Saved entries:
• • • •

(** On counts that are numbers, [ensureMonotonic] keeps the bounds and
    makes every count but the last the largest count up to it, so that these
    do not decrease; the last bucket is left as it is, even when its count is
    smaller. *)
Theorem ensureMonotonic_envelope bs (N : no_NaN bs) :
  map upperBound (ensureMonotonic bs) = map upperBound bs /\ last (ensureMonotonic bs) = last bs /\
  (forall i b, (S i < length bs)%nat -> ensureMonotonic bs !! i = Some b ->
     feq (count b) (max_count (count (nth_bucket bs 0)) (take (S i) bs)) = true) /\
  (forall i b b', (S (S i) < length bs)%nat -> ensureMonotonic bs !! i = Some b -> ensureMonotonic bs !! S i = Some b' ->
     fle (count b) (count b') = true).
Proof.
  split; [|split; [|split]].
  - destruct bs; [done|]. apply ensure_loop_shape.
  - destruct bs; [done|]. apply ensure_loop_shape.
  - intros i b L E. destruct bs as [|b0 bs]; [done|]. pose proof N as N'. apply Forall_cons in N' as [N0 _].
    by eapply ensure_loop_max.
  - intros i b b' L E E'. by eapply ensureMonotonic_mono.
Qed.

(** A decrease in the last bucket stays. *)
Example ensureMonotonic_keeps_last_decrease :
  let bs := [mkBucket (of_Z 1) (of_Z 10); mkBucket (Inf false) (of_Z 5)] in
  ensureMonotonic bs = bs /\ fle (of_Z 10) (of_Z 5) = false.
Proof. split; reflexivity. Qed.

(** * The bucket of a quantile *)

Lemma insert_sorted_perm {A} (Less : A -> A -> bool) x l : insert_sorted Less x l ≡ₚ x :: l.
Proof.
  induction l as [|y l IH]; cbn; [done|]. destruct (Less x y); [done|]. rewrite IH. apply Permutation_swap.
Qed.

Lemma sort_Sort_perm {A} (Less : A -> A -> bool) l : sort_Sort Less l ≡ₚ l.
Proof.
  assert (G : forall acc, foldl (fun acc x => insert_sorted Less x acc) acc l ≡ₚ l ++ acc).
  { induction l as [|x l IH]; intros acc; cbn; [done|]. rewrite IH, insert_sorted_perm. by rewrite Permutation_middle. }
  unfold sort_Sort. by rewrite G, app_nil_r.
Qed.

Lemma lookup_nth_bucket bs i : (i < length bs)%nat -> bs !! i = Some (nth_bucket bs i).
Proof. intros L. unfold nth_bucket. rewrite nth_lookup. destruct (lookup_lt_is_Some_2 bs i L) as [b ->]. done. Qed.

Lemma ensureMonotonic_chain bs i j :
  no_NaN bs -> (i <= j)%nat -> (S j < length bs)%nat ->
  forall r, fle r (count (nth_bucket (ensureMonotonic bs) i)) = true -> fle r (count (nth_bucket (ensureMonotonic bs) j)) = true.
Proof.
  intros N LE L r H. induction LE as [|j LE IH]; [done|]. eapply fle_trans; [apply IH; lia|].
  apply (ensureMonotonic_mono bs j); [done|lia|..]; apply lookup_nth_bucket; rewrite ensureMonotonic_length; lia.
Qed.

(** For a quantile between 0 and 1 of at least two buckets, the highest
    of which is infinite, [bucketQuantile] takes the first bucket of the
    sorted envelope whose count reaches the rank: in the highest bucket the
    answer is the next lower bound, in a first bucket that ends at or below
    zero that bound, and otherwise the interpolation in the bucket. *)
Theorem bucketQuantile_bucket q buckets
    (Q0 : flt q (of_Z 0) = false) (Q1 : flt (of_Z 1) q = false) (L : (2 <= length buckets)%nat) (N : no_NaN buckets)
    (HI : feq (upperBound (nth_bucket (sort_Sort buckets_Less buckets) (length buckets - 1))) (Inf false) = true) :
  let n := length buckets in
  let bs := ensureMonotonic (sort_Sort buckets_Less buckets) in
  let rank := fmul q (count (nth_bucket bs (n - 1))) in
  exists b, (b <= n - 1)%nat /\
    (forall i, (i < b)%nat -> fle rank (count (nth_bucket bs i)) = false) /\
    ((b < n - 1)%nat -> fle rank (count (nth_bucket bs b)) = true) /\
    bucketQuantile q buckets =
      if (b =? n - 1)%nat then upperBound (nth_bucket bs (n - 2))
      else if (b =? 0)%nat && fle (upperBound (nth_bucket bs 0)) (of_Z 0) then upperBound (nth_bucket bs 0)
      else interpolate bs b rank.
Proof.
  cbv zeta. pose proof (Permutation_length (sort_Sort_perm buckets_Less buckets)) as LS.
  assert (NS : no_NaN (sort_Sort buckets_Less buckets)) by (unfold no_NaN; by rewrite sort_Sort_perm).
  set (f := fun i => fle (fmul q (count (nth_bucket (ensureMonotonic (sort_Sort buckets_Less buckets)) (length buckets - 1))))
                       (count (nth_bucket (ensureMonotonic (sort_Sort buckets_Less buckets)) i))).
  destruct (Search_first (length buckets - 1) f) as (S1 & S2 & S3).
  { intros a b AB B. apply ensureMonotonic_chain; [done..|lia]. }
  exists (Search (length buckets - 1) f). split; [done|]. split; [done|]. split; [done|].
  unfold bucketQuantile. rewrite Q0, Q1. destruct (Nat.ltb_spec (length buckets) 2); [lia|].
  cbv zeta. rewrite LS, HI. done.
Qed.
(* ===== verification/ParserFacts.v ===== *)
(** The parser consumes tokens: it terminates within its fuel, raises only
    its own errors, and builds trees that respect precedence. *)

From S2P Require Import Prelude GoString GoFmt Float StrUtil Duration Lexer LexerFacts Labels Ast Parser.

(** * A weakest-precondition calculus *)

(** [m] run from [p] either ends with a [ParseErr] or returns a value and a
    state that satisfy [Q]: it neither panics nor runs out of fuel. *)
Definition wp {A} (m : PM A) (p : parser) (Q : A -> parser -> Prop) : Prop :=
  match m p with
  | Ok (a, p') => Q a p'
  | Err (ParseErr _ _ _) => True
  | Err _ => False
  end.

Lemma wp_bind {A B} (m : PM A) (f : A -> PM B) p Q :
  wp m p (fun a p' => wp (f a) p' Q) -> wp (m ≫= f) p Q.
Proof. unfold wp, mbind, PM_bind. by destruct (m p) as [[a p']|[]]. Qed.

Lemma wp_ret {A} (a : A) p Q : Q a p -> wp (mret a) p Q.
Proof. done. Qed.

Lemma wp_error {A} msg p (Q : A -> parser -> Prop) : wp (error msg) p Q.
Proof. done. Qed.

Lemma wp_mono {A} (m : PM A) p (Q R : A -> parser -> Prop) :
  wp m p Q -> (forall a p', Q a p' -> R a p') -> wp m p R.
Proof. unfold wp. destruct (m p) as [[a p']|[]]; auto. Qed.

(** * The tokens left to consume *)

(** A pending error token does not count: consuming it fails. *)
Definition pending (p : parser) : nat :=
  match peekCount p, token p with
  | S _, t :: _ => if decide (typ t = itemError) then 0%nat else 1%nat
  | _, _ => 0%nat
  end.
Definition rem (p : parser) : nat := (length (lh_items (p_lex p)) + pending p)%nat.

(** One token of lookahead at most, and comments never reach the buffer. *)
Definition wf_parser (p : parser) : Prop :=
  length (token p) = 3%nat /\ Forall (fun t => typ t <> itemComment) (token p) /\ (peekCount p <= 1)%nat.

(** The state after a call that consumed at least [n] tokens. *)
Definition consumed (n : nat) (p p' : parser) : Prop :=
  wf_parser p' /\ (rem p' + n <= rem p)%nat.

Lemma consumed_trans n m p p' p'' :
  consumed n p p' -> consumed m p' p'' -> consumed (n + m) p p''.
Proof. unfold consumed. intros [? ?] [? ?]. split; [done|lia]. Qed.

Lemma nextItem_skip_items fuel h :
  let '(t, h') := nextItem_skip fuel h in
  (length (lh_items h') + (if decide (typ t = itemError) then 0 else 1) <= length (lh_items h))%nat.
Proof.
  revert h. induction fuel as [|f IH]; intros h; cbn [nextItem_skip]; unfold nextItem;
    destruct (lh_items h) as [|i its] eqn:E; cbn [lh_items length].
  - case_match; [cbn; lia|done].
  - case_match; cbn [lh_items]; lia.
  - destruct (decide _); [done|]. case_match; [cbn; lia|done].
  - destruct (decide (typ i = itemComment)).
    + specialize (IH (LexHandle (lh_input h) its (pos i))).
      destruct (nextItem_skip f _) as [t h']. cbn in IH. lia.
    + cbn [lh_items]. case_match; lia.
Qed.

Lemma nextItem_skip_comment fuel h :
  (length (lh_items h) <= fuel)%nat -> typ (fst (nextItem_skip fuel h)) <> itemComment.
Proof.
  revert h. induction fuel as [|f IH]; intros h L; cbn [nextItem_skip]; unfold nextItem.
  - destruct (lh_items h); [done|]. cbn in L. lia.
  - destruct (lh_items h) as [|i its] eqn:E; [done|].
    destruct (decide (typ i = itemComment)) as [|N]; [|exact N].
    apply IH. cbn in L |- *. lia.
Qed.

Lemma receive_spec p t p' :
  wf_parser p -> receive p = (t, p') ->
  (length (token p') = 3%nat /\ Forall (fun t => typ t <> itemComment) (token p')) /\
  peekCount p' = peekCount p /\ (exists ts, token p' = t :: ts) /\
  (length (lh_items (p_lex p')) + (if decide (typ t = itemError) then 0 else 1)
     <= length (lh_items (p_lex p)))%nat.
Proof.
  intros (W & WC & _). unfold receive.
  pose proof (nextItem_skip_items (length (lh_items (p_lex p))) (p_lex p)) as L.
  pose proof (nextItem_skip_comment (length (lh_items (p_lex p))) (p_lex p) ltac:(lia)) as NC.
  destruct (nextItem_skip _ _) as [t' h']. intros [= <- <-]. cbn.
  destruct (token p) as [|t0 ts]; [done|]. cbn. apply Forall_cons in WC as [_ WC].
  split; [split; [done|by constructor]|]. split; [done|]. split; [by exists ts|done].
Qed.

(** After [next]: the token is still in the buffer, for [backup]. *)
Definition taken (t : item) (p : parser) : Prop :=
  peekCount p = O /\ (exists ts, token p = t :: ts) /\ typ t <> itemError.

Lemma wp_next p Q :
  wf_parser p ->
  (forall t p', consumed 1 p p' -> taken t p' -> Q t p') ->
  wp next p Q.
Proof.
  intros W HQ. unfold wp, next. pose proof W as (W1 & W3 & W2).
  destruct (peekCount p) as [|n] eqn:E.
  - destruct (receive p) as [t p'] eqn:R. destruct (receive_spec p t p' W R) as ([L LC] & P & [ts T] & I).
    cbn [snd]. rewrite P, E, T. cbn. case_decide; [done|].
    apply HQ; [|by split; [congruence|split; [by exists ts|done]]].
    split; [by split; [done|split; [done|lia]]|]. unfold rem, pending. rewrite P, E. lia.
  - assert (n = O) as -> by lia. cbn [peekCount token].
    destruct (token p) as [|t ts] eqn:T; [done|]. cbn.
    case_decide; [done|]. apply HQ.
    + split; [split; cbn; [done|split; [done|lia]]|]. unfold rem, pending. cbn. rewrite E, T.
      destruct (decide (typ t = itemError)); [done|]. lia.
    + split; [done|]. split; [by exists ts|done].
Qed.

• • • •

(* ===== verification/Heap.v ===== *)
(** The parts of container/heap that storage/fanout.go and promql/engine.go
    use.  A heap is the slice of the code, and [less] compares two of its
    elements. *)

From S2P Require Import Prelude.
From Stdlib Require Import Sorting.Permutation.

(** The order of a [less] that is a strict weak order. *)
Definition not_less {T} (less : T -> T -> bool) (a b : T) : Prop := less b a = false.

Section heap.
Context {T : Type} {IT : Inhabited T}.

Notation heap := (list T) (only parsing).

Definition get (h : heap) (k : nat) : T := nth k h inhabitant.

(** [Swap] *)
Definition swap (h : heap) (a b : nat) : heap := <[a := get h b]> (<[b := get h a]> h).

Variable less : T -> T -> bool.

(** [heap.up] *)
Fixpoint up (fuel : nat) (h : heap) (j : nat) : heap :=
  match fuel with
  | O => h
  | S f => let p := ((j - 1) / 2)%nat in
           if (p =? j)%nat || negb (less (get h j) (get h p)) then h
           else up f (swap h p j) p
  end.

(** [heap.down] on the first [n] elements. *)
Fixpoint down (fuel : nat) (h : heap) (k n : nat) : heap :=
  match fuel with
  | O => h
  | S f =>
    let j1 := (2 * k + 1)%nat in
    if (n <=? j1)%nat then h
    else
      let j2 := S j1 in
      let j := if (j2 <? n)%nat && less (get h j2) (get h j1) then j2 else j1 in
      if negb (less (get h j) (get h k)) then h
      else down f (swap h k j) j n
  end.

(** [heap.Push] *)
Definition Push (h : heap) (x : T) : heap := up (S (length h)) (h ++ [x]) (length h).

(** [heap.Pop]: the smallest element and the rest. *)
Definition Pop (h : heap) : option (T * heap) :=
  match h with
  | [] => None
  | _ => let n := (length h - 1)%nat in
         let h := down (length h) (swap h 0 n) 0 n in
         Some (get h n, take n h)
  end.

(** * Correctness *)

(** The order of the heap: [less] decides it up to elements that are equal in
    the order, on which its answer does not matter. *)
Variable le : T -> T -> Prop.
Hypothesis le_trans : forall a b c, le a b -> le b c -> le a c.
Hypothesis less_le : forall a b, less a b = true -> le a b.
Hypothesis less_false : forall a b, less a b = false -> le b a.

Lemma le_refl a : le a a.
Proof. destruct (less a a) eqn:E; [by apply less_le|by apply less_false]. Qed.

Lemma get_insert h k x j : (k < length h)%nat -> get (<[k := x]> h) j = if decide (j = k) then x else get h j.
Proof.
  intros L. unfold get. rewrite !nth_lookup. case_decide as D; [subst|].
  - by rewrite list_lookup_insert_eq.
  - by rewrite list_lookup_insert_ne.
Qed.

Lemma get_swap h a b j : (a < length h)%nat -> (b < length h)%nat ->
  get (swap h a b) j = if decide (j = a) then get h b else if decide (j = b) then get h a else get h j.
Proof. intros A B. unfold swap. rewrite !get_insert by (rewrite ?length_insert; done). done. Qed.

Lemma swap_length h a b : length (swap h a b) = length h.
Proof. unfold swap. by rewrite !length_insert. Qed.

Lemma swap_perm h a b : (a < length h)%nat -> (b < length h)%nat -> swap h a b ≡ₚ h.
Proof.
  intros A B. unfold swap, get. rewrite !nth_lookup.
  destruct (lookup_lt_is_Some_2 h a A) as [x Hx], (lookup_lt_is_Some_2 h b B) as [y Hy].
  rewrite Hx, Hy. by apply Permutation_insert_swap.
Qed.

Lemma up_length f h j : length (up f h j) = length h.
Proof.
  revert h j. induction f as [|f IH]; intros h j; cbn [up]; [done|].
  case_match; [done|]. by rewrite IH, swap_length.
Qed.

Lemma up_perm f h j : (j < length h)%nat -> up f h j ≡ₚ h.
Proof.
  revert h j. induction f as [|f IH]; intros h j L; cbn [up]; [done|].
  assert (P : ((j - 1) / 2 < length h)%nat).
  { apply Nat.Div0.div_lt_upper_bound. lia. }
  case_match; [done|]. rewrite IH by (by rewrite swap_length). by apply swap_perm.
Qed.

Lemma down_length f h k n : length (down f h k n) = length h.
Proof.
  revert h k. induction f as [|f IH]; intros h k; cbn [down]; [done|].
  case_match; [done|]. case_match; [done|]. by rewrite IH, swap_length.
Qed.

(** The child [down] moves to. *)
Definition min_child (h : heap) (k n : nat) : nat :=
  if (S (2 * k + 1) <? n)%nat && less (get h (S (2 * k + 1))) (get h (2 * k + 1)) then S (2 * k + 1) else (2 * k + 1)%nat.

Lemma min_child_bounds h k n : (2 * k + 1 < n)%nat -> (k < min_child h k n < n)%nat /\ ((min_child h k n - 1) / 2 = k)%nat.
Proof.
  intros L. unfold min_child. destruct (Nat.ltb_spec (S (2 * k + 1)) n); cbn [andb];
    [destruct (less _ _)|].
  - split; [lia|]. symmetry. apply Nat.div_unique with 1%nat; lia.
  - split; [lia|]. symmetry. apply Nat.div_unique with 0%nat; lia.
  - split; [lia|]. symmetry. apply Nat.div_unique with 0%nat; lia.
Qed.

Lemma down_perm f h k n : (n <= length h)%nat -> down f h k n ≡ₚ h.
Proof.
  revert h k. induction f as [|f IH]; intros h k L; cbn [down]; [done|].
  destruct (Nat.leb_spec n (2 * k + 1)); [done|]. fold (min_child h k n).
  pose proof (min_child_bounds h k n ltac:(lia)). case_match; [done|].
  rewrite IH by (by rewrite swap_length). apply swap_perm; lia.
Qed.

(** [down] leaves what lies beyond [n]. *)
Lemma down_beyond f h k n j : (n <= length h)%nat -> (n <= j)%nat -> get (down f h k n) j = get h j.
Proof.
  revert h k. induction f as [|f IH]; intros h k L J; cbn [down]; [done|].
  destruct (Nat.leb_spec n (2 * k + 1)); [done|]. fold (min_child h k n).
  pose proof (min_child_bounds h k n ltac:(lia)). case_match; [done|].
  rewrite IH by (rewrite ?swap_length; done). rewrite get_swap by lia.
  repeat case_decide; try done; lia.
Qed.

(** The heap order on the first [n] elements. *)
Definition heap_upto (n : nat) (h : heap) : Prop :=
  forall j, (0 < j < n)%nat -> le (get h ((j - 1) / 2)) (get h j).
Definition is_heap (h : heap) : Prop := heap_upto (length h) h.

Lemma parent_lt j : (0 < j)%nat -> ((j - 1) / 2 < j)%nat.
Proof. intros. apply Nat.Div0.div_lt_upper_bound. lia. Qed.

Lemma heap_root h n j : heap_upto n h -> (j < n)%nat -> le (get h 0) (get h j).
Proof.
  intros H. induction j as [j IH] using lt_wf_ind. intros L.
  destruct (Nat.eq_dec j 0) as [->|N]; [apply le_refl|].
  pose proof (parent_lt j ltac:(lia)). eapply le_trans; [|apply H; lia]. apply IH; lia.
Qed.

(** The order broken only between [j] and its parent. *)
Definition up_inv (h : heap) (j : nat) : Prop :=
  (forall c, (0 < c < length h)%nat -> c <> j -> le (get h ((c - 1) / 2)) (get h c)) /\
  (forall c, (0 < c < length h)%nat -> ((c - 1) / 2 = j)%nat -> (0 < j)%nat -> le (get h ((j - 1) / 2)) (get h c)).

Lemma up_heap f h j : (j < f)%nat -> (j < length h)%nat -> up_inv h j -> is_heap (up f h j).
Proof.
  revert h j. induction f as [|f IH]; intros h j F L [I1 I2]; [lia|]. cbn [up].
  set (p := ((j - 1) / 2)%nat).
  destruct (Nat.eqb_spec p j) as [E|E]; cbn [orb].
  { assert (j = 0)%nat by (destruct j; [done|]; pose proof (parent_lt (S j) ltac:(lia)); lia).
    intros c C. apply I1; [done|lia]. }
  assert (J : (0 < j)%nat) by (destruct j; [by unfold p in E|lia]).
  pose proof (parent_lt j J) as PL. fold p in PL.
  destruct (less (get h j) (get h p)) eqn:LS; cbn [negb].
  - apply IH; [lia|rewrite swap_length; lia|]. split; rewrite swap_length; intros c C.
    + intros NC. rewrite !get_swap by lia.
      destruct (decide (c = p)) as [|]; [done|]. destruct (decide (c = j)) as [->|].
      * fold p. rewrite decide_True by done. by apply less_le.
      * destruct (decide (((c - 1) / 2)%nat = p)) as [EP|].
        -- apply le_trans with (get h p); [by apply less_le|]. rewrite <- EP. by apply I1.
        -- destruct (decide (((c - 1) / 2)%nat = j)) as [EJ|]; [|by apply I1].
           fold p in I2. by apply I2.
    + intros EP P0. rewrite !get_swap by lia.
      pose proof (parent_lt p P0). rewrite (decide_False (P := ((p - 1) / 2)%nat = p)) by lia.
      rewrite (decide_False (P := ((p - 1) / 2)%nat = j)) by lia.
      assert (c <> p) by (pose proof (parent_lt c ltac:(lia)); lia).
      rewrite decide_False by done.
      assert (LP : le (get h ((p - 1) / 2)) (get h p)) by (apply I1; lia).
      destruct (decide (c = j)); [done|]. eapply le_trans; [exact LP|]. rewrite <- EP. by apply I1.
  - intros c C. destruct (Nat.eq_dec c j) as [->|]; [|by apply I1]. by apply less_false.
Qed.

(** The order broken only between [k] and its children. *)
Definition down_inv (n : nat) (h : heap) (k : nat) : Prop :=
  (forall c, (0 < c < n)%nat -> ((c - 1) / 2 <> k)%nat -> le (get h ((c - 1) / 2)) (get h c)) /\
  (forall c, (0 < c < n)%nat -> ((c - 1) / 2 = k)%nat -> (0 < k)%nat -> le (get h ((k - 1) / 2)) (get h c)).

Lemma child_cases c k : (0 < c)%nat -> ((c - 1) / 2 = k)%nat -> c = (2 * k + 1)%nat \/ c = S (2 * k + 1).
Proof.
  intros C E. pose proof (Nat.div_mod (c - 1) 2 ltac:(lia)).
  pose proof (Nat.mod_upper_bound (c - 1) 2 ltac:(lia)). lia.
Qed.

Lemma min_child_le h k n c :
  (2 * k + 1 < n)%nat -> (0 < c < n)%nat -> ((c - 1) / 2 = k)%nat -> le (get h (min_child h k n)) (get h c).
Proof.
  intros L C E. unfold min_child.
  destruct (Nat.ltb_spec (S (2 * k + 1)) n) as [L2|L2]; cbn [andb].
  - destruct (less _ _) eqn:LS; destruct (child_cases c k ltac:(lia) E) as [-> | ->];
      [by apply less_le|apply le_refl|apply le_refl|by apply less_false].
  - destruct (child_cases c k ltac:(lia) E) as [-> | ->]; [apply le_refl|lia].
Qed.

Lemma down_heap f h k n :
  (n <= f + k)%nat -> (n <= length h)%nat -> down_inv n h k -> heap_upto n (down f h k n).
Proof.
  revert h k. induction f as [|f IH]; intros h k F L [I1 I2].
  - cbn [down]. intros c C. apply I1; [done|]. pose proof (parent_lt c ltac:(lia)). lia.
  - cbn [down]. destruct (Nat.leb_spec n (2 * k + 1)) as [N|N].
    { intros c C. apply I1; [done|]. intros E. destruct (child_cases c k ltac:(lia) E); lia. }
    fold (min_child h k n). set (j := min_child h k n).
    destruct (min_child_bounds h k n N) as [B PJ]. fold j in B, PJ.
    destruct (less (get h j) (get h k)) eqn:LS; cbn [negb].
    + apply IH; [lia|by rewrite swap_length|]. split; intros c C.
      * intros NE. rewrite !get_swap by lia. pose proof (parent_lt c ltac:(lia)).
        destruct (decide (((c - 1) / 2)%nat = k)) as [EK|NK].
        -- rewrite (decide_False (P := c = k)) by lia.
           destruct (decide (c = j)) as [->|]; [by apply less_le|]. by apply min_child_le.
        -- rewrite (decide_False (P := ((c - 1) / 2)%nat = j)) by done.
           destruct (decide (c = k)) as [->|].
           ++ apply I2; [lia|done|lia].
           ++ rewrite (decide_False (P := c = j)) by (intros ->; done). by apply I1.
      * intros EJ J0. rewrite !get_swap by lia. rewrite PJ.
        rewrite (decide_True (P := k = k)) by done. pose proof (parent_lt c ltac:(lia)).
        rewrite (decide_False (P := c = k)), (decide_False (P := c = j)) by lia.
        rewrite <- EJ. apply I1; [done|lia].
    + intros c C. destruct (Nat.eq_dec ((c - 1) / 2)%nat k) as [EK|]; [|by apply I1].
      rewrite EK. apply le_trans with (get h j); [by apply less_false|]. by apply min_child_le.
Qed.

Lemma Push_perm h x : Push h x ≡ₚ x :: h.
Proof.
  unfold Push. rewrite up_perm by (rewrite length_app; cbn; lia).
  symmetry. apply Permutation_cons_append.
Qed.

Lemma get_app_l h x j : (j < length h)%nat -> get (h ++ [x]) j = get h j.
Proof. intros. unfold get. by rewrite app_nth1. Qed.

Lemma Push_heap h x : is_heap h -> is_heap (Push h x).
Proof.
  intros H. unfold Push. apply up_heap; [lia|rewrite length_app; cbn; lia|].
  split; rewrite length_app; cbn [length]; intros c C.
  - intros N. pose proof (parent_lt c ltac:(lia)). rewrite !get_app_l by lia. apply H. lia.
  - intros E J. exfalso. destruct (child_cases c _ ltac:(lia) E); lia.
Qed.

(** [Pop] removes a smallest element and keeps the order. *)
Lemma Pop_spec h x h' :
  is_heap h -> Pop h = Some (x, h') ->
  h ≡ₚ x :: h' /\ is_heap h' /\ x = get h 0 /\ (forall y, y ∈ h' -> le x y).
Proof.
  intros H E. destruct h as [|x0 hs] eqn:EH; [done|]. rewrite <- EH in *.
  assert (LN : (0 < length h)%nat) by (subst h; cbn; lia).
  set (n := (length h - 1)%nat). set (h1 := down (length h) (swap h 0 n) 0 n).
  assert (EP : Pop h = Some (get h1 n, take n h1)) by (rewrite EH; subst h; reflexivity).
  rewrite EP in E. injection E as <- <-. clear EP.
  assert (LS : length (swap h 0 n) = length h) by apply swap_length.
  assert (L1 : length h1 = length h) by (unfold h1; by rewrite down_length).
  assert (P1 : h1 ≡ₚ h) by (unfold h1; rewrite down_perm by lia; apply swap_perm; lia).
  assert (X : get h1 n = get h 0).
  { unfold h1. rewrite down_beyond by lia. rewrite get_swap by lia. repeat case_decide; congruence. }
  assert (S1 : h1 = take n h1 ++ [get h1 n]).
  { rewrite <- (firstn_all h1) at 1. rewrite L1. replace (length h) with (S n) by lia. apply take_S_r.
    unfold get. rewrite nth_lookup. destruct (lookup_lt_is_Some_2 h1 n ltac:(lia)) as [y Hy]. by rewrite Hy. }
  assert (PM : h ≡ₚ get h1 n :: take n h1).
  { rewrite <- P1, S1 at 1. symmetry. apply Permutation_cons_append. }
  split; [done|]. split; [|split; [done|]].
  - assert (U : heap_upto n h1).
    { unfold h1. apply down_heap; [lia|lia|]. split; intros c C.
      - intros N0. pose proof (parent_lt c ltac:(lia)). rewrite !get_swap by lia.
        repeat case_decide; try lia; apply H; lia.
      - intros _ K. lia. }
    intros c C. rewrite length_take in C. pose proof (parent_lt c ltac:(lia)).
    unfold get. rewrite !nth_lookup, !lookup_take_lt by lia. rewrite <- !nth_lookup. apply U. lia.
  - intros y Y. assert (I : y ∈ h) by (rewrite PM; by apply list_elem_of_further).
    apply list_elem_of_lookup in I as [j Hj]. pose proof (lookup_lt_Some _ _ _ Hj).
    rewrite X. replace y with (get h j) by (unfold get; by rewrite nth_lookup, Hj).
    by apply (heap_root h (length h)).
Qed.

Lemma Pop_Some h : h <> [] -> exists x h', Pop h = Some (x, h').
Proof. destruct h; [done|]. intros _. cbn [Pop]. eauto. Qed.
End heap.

• • • •

• **Task to carry out**
Copy out the range of lines above starting at the line with "- intros _ K." and ending at the line with "Lemma Pop_Some h", exactly and including both.

• **Response box**
      - intros _ K. lia. }
    intros c C. rewrite length_take in C. pose proof (parent_lt c ltac:(lia)).
    unfold get. rewrite !nth_lookup, !lookup_take_lt by lia. rewrite <- !nth_lookup. apply U. lia.
  - intros y Y. assert (I : y ∈ h) by (rewrite PM; by apply list_elem_of_further).
    apply list_elem_of_lookup in I as [j Hj]. pose proof (lookup_lt_Some _ _ _ Hj).
    rewrite X. replace y with (get h j) by (unfold get; by rewrite nth_lookup, Hj).
    by apply (heap_root h (length h)).
Qed.

Lemma Pop_Some h : h <> [] -> exists x h', Pop h = Some (x, h').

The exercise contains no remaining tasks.